The fix: Iodine can be found in seafood and sea vegetables like seaweed, iodized salt, fish, and dairy products, while selenium is found abundantly in Brazil nuts and is present in smaller amounts in seafood, meat, eggs, lentils, and some grains. Some people actually eat one to two brazil nuts per day as a selenium supplement. You can also consider a multimineral supplement (or a multivitamin-multimineral combo) to cover your nutritional bases.

6. Add in metabolism-boosting foods.

While no food on its own is a magic bullet for metabolism, certain foods and compounds have been found to temporarily increase metabolic rate and lead to positive outcomes related to weight and body composition.
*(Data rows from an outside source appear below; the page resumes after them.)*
Lemma spec_tunnelViaUpstream F p req fuel :
  stable F -> (forall tr, F tr -> for_upstream cfg req tr) ->
  triple (Active F [] 1 p) (tunnelViaUpstream cfg clientAddr fuel req) (fun _ => Stop F [] p) R0.
Proof.
  intros HF Hreq. unfold tunnelViaUpstream.
  eapply triple_bind; [by apply spec_inject_forwarding|]. intros req2. cbn beta.
  apply triple_pure. intros [rnd ->].
  eapply triple_bind; [by apply spec_dialAndAuthUpstream|].
  intros [[c req3]|]; [|by apply triple_ret]. cbn beta iota zeta.
  set (r2 := injectForwardingHeaders req clientAddr (Forwarding cfg) rnd).
  set (G := fun tr => F tr /\ authed r2 c req3 tr).
  assert (HG : stable G) by (unfold G; auto using stable_authed with spnego).
  assert (HG' : stable (fun tr => G tr /\ sent_on tr c)) by (auto with spnego).
  eapply triple_pre; [apply (triple_pure (c ∉ [] /\ p <> Some c))|].
  2: { intros s (HA & Hn & HX & Hp). split; [|split; [exact HX|exact Hp]].
       instantiate (1 := fun s => Active G [c] 1 p s /\ ~ sent_on (st_trace s) c). split; [exact HA|exact Hn]. }
  intros [HX Hp].
  assert (Hclose : triple (Stop (fun tr => G tr /\ sent_on tr c) [c] p) (emit (EvClose c)) (fun _ => Stop F [] p) R0).
  { eapply triple_conseq; [by apply spec_close|done| |done].
    intros [] s Hs. eapply Stop_impl; [|exact Hs]. by intros tr [[? _] _]. }
  eapply triple_bind.
  { eapply triple_pre; [apply (spec_send cfg clientAddr G [c] p)|]; [done|].
    intros s [Hs Hn]. split; [exact Hs|].
    assert (HGs : G (st_trace s)) by (by destruct Hs as ((_ & ? & _) & _)).
    destruct HGs as (HFs & Hd & Htok).
    eapply upstream_allowed; [exact Hs|right; by apply list_elem_of_singleton|done|by apply Hreq|].
    right. split; [exact Hn|exact Htok]. }
  intros [e|].
  - eapply triple_bind with (Q' := fun _ => Stop (fun tr => G tr /\ sent_on tr c) [c] p);
      [|intros []; exact Hclose].
    eapply triple_pre; [apply spec_client_error; [done|apply terminated_in]|].
    intros s Hs. by eapply Active_Stop.
  - eapply triple_bind with (Q' := fun _ => Stop (fun tr => G tr /\ sent_on tr c) [c] p);
      [|intros []; exact Hclose].
    apply spec_handleConnectTunnel; [done|right; by apply list_elem_of_singleton|].
    by intros tr [(_ & ? & _) _].
Qed.

(** ** The direct path *)

(** A connection is dialled once. *)
Lemma dial_unique tr c k k' :
  ok_trace cfg clientAddr tr -> EvDial c k None ∈ tr -> EvDial c k' None ∈ tr -> k = k'.
Proof.
  induction tr as [|e tr IH] using rev_ind; intros Ht Hk Hk'; [by apply not_elem_of_nil in Hk|].
  apply ok_trace_init in Ht as [Ht' He]. apply elem_snoc in Hk, Hk'.
  destruct Hk as [Hk|<-], Hk' as [Hk'|Hk']; [by apply IH| | |by injection Hk'].
  - rewrite <- Hk' in He. destruct He as (_ & Hnd & _). exfalso. apply Hnd. by exists k.
  - destruct He as (_ & Hnd & _). exfalso. apply Hnd. by exists k'.
Qed.

(** A validated request, ready for the direct connection dialled for [b]. *)
Definition for_direct (b : string) (req : request) (tr : list event) : Prop :=
  sent_direct cfg tr req /\ sameHost (req_host req) b "80" = true.

Lemma stable_for_direct b req : stable (for_direct b req).
Proof.
  intros tr e [(r0 & r1 & ? & ? & ? & ?) ?]. split; [|done]. exists r0, r1.
  split_and!; [by apply elem_snoc_l|done..].
Qed.

(** [c] was dialled for a host the no-proxy rules match. *)
Definition bound (c : conn) (b : string) (tr : list event) : Prop :=
  noproxy_match cfg b = true /\ EvDial c (DialDirect b (dial_target b "80")) None ∈ tr.

Lemma stable_bound c b : stable (bound c b).
Proof. intros tr e [? ?]. split; [done|]. by apply elem_snoc_l. Qed.

Lemma spec_relayDirect F X p c b req fuel :
  stable F -> p = Some c \/ c ∈ X -> (forall tr, F tr -> bound c b tr) ->
  triple (fun s => Active F X 1 p s /\ for_direct b req (st_trace s)) (relayDirect cfg fuel c req)
    (fun ok s => Stop F X p s /\ (ok = true -> Active F X 0 p s)) R0.
Proof.
  intros HF Hc Hb. unfold relayDirect.
  set (F' := fun tr => F tr /\ sent_on tr c).
  assert (HF' : stable F') by (unfold F'; auto with spnego).
  assert (HS : forall s, Stop F' X p s -> Stop F X p s).
  { intros s Hs. eapply Stop_impl; [|exact Hs]. by intros tr [? _]. }
  eapply triple_bind with (Q' := exchanged cfg clientAddr F X p c).
  { eapply triple_pre; [apply spec_exchangeRequest; [done..|]|].
    - intros tr [_ ?]%Hb. right. split; [done|]. eauto.
    - intros s [Hs [Hd Hh]]. split; [exact Hs|]. split_and!.
      + by destruct Hs as (_ & ? & _).
      + eapply held_opened; [by eapply Active_Stop|done].
      + done.
      + destruct Hs as ((_ & [Hn Ht]%Hb & _) & _). by exists b. }
  intros tw. assert (Hans : triple (exchanged cfg clientAddr F X p c tw)
    (client_error errConnectionTerminated ;; ret false)
    (fun ok s => Stop F X p s /\ (ok = true -> Active F X 0 p s)) R0).
  { eapply triple_conseq; [apply (spec_answer_stop cfg clientAddr F' X 1 p); [done|apply terminated_in]
      |by intros s [? _]| |done].
    intros ok s [Hs ->]. split; [by apply HS|done]. }
  destruct tw as [[resp|e|e] [e'|]]; try exact Hans.
  - eapply triple_conseq; [apply (spec_relay_end cfg clientAddr F' X p c resp); done| | |done].
    + intros s [Hs Hr]. split; [exact Hs|]. by apply Hr.
    + intros ok s [Hs Ha]. split; [by apply HS|]. intros Hok. eapply Active_impl; [|by apply Ha].
      by intros tr [? _].
  - apply triple_ret. intros s [Hs _]. split; [|done]. eapply HS, Active_Stop, Hs.
  - apply triple_ret. intros s [Hs _]. split; [|done]. eapply HS, Active_Stop, Hs.
Qed.

Lemma spec_nextDirectRequest F X p b :
  stable F ->
  triple (Active F X 0 p) (nextDirectRequest cfg b)
    (fun n s => match n with
       | None => Stop F X p s
       | Some (req, true) => Active (fun tr => F tr /\ was_read req tr) X 1 p s
       | Some (req, false) => Active F X 1 p s /\ for_direct b req (st_trace s)
       end) R0.
Proof.
  intros HF. unfold nextDirectRequest.
  eapply triple_bind; [by apply spec_readRequest|]. intros [e|req]; [by apply triple_ret|].
  destruct (sameHost (req_host req) b "80") eqn:Eh; cbn [negb]; [|by apply triple_ret].
  set (G := fun tr => F tr /\ was_read req tr).
  assert (HG : stable G) by (unfold G, was_read; auto with spnego).
  assert (HS : forall s, Stop G X p s -> Stop F X p s).
  { intros s Hs. eapply Stop_impl; [|exact Hs]. by intros tr [? _]. }
  assert (Hans : forall pe, pe ∈ proxy_errors ->
    triple (Active G X 1 p) (client_error pe ;; ret None)
    (fun (n : option (request * bool)) s => match n with
       | None => Stop F X p s
       | Some (req, true) => Active (fun tr => F tr /\ was_read req tr) X 1 p s
       | Some (req, false) => Active F X 1 p s /\ for_direct b req (st_trace s)
       end) R0).
  { intros pe Hpe. eapply triple_conseq; [by apply (spec_answer_stop cfg clientAddr G X 1 p)|done| |done].
    intros n s [Hs ->]. by apply HS. }
  destruct (validateRequest cfg req) as [req'|resp|pe] eqn:Ev.
  - destruct (String.eqb_spec (req_method req') "CONNECT") as [Em|Em].
    + apply Hans. unfold proxy_errors. set_solver.
    + apply triple_ret. intros s Hs. split; [eapply Active_impl; [|exact Hs]; by intros tr [? _]|].
      pose proof (validateRequest_fields _ _ _ Ev) as (_ & Hh & _).
      destruct Hs as ((_ & [_ Hr] & _) & _). split; [by exists req, req'|]. cbn. by rewrite Hh.
  - eapply triple_bind.
    { eapply triple_pre; [apply (spec_write_client cfg clientAddr G X p); done|].
      intros s Hs. split; [by eapply Active_Stop|]. right. left. exists req.
      split; [by destruct Hs as ((_ & [_ ?] & _) & _)|]. by eapply validateRequest_local. }
    intros e. apply triple_ret. intros s [Hs _]. by apply HS.
  - apply Hans. by eapply validateRequest_reject.
Qed.

Lemma spec_direct_loop F X p c b req fuel :
  stable F -> p = Some c \/ c ∈ X -> (forall tr, F tr -> bound c b tr) ->
  triple (fun s => Active F X 1 p s /\ for_direct b req (st_trace s)) (direct_loop cfg fuel c b req)
    (fun nc s => Stop F X p s /\
       (nc.2 = true -> exists r, nc.1 = Some r /\ Active (fun tr => F tr /\ was_read r tr) X 1 p s)) R0.
Proof.
  intros HF Hc Hb. revert req. induction fuel as [|fuel IH]; intros req; cbn [direct_loop].
  { apply triple_fuel. intros s [Hs _]. eapply Stop_R0, Active_Stop, Hs. }
  eapply triple_bind; [by apply spec_relayDirect|]. intros [|]; cbn [negb].
  2: { apply triple_ret. by intros s [? _]. }
  eapply triple_bind with (Q' := fun n s => match n with
       | None => Stop F X p s
       | Some (req, true) => Active (fun tr => F tr /\ was_read req tr) X 1 p s
       | Some (req, false) => Active F X 1 p s /\ for_direct b req (st_trace s)
       end).
  { eapply triple_pre; [by apply spec_nextDirectRequest|]. intros s [_ Ha]. by apply Ha. }
  intros [[r [|]]|].
  - apply triple_ret. intros s Hs. cbn. split; [|by eauto].
    eapply Stop_impl; [|by eapply Active_Stop]. by intros tr [? _].
  - apply IH.
  - by apply triple_ret.
Qed.

Lemma spec_forwardDirect F p req r1 fuel :
  stable F -> noproxy_match cfg (req_host r1) = true -> req = inject_via cfg r1 ->
  (forall tr, F tr -> sent_direct cfg tr req) ->
  triple (Active F [] 1 p) (forwardDirect cfg fuel req)
    (fun nc s => Stop F [] p s /\
       (nc.2 = true -> exists r, nc.1 = Some r /\ Active (fun tr => F tr /\ was_read r tr) [] 1 p s)) R0.
Proof.
  intros HF Hn Hreq Hsd. unfold forwardDirect, dialDirect.
  assert (Hh : req_host req = req_host r1) by (by rewrite Hreq).
  eapply triple_bind; [apply (spec_dial cfg clientAddr F); [done|]|].
  { intros tr (r0 & r & ? & ? & Hm & Hr)%Hsd. split; [by rewrite Hh|]. exists r0, r.
    split_and!; [done|done|by rewrite Hr|]. destruct (String.eqb_spec (req_method r) "CONNECT"); [done|].
    by rewrite Hr. }
  intros [e|c].
  { eapply triple_conseq; [apply (spec_answer_stop cfg clientAddr F [] 1 p); [done|apply dial_error_in]|done| |done].
    intros nc s [Hs ->]. by split. }
  cbn beta iota. set (dk := DialDirect _ _).
  set (G := fun tr => F tr /\ EvDial c dk None ∈ tr).
  assert (HG : stable G) by (unfold G; auto with spnego).
  eapply triple_pre; [apply (triple_pure (c ∉ [] /\ p <> Some c) (Active G [c] 1 p))|].
  2: { intros s (HA & _ & HX & Hp). split; [exact HA|done]. }
  intros [HX Hp]. eapply triple_bind; [by apply spec_keep_alive|]. intros [].
  eapply triple_bind.
  { eapply triple_pre; [apply (spec_direct_loop G [c] p c (req_host req)); [done|right; by apply list_elem_of_singleton|]|].
    - intros tr [_ Hd]. split; [by rewrite Hh|done].
    - intros s Hs. split; [exact Hs|]. split; [apply Hsd; by destruct Hs as ((_ & [? _] & _) & _)|].
      apply sameHost_refl. }
  intros [n [|]]; cbn beta.
  - eapply triple_bind with (Q' := fun _ s => exists r, n = Some r /\ Active (fun tr => G tr /\ was_read r tr) [] 1 p s).
    + eapply triple_pre; [apply (triple_ex (fun r s => n = Some r /\ Active (fun tr => G tr /\ was_read r tr) [c] 1 p s))|].
      2: { intros s [_ Ha]. by apply Ha. }
      intros r s [-> Hs]. eapply (spec_close_active cfg clientAddr (fun tr => G tr /\ was_read r tr) [] 1 p c) in Hs; [|unfold was_read; auto with spnego|done|done].
      exists r. by split.
    + intros []. apply triple_ret. intros s (r & -> & Hs). cbn. split.
      * eapply Stop_impl; [|by eapply Active_Stop]. by intros tr [[? _] _].
      * intros _. exists r. split; [done|]. eapply Active_impl; [|exact Hs]. by intros tr [[? _] ?].
  - eapply triple_bind with (Q' := fun _ => Stop G [] p).
    + eapply triple_pre; [by apply spec_close|]. by intros s [? _].
    + intros []. apply triple_ret. intros s Hs. split; [|done].
      eapply Stop_impl; [|exact Hs]. by intros tr [? _].
Qed.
Their effects are subtle but worth noting:

  • Caffeinated beverages and foods such as coffee, green tea, and guarana have been associated with lower body weight and successful weight loss. “One reason is that caffeine has been shown to increase metabolic rate,” says Cording. “Because caffeine is a stimulant, it may also mildly suppress appetite.” Just be sure to cap your caffeine intake at 300 to 400 milligrams per day.
  • Spices such as chili peppers, which contain the active ingredient called capsaicin, may also have a subtle, temporary effect on metabolism. In supplement form, capsaicin has been shown to support fat oxidation (fat burning), increase energy expenditure (calorie burning), and regulate appetite, all of which may aid in weight management.
  • Some studies suggest that citrus flavonoids such as hesperidin, which is present in grapefruit, oranges, and other forms of citrus, may be valuable tools to combat metabolic dysregulation and reduce the risk of issues such as insulin resistance, obesity, and atherosclerosis by way of increasing fat oxidation (fat burning).

So, if you’re doing everything else right — like following the healthy habits outlined above — it may help to layer these foods or their active ingredients into your healthy lifestyle. Just be sure to speak with your doctor before incorporating any new supplement into your regimen, particularly if you have an existing health condition such as heart disease or diabetes.

The bottom line

Metabolism is a complex process influenced by just about all of your daily habits. There are some fixes for this, too. You can hone in on the basics, such as getting quality sleep, eating a balanced diet with plenty of protein and an array of micronutrients, and implementing muscle-maintaining workouts. These are your best bet for supporting healthy metabolism for life, and incorporating specific metabolism-boosting foods may provide an additional, subtle-but-meaningful boost, too.